• Source material
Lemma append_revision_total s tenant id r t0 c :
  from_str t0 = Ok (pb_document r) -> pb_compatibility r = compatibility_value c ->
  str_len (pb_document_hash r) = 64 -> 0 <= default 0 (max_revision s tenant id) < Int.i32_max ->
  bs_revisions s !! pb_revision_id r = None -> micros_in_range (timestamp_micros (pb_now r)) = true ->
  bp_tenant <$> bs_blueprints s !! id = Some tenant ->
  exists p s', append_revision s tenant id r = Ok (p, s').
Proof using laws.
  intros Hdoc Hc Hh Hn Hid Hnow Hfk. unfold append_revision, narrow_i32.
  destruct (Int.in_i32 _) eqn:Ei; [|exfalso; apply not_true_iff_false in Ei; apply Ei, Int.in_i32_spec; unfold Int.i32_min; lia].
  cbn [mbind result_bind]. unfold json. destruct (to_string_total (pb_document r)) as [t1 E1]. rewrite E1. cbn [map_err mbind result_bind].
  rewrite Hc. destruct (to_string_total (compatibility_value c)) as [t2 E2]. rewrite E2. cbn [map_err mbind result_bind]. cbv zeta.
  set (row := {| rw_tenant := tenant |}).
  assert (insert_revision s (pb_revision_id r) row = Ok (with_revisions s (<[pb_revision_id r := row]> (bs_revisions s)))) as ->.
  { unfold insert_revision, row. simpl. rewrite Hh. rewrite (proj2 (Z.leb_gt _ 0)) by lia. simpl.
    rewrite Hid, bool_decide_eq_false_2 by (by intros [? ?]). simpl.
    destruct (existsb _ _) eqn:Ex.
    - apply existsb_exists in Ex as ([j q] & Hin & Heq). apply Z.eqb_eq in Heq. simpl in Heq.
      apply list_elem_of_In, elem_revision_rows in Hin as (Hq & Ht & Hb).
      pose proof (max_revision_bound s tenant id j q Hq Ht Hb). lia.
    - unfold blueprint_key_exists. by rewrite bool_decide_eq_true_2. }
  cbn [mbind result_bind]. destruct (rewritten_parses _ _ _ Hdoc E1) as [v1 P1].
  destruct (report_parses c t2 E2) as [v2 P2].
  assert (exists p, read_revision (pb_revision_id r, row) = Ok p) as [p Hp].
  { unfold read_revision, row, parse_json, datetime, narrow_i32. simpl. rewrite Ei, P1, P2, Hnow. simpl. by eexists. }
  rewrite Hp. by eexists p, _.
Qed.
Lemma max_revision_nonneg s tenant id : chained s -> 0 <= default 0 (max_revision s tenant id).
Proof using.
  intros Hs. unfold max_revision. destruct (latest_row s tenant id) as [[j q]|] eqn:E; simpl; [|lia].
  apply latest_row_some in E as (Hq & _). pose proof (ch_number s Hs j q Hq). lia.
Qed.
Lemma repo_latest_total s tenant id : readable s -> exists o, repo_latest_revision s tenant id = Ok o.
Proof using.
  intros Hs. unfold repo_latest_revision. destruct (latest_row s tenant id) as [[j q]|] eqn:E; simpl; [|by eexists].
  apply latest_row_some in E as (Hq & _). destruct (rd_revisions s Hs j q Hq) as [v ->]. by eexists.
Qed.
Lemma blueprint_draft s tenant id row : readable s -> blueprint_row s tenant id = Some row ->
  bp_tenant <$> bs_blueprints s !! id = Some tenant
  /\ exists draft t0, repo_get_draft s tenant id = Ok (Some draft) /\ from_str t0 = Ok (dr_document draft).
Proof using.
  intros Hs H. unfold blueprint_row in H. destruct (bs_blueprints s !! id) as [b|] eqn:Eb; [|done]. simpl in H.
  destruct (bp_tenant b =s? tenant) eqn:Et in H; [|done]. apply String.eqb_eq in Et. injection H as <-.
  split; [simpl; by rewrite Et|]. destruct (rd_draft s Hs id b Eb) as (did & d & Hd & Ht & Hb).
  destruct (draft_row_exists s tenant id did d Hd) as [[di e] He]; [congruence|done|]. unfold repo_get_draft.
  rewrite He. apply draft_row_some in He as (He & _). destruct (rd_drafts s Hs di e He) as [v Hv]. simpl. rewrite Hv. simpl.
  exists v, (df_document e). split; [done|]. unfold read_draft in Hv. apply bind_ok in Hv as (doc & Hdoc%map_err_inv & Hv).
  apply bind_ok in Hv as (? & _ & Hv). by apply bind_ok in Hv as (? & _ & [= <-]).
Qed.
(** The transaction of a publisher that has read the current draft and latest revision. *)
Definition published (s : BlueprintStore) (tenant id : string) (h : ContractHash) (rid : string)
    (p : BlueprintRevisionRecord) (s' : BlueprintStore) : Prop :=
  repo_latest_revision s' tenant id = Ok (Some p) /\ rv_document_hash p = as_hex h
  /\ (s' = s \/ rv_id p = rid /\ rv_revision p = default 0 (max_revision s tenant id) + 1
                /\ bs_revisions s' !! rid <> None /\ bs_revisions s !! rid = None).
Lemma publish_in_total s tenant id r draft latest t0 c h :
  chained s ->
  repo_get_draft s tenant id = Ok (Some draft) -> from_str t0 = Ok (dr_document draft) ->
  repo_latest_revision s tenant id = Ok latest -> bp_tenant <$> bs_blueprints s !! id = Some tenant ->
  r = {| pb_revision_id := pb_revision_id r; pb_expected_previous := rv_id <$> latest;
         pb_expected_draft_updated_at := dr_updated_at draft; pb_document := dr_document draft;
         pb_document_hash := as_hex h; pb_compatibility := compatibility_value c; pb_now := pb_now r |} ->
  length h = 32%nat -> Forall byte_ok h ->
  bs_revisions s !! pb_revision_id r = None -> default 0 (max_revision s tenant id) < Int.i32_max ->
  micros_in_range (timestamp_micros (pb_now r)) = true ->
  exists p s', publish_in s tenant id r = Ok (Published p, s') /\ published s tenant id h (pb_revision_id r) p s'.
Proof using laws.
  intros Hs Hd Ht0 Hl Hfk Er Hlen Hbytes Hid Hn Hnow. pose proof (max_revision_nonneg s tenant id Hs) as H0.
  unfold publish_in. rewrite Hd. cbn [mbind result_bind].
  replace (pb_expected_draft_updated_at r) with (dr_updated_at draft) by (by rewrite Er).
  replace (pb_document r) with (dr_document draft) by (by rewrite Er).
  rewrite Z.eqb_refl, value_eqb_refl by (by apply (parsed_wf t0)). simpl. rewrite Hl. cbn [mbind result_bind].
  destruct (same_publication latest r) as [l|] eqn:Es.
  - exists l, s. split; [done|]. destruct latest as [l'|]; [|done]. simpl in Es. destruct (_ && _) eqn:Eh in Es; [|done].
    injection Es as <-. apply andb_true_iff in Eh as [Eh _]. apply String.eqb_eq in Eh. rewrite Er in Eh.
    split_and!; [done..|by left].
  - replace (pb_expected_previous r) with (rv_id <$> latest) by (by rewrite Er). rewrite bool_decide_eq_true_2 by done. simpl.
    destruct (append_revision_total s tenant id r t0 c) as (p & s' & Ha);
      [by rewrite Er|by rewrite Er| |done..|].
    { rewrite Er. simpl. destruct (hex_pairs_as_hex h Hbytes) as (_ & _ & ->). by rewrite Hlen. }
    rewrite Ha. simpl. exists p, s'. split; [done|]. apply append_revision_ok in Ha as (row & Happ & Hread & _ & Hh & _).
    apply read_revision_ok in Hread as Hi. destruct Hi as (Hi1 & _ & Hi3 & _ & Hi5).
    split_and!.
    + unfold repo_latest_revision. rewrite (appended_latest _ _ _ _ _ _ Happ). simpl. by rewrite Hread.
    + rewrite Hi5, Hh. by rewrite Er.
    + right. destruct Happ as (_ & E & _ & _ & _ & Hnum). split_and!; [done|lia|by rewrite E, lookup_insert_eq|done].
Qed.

• Required work
In the listing above, transcribe exactly everything from the line containing "split; [simpl; by" down to the line containing "intros Hs Hd", including both and nothing more.

• Answer below
  split; [simpl; by rewrite Et|]. destruct (rd_draft s Hs id b Eb) as (did & d & Hd & Ht & Hb).
  destruct (draft_row_exists s tenant id did d Hd) as [[di e] He]; [congruence|done|]. unfold repo_get_draft.
  rewrite He. apply draft_row_some in He as (He & _). destruct (rd_drafts s Hs di e He) as [v Hv]. simpl. rewrite Hv. simpl.
  exists v, (df_document e). split; [done|]. unfold read_draft in Hv. apply bind_ok in Hv as (doc & Hdoc%map_err_inv & Hv).
  apply bind_ok in Hv as (? & _ & Hv). by apply bind_ok in Hv as (? & _ & [= <-]).
Qed.
(** The transaction of a publisher that has read the current draft and latest revision. *)
Definition published (s : BlueprintStore) (tenant id : string) (h : ContractHash) (rid : string)
    (p : BlueprintRevisionRecord) (s' : BlueprintStore) : Prop :=
  repo_latest_revision s' tenant id = Ok (Some p) /\ rv_document_hash p = as_hex h
  /\ (s' = s \/ rv_id p = rid /\ rv_revision p = default 0 (max_revision s tenant id) + 1
                /\ bs_revisions s' !! rid <> None /\ bs_revisions s !! rid = None).
Lemma publish_in_total s tenant id r draft latest t0 c h :
  chained s ->
  repo_get_draft s tenant id = Ok (Some draft) -> from_str t0 = Ok (dr_document draft) ->
  repo_latest_revision s tenant id = Ok latest -> bp_tenant <$> bs_blueprints s !! id = Some tenant ->
  r = {| pb_revision_id := pb_revision_id r; pb_expected_previous := rv_id <$> latest;
         pb_expected_draft_updated_at := dr_updated_at draft; pb_document := dr_document draft;
         pb_document_hash := as_hex h; pb_compatibility := compatibility_value c; pb_now := pb_now r |} ->
  length h = 32%nat -> Forall byte_ok h ->
  bs_revisions s !! pb_revision_id r = None -> default 0 (max_revision s tenant id) < Int.i32_max ->
  micros_in_range (timestamp_micros (pb_now r)) = true ->
  exists p s', publish_in s tenant id r = Ok (Published p, s') /\ published s tenant id h (pb_revision_id r) p s'.
Proof using laws.
  intros Hs Hd Ht0 Hl Hfk Er Hlen Hbytes Hid Hn Hnow. pose proof (max_revision_nonneg s tenant id Hs) as H0.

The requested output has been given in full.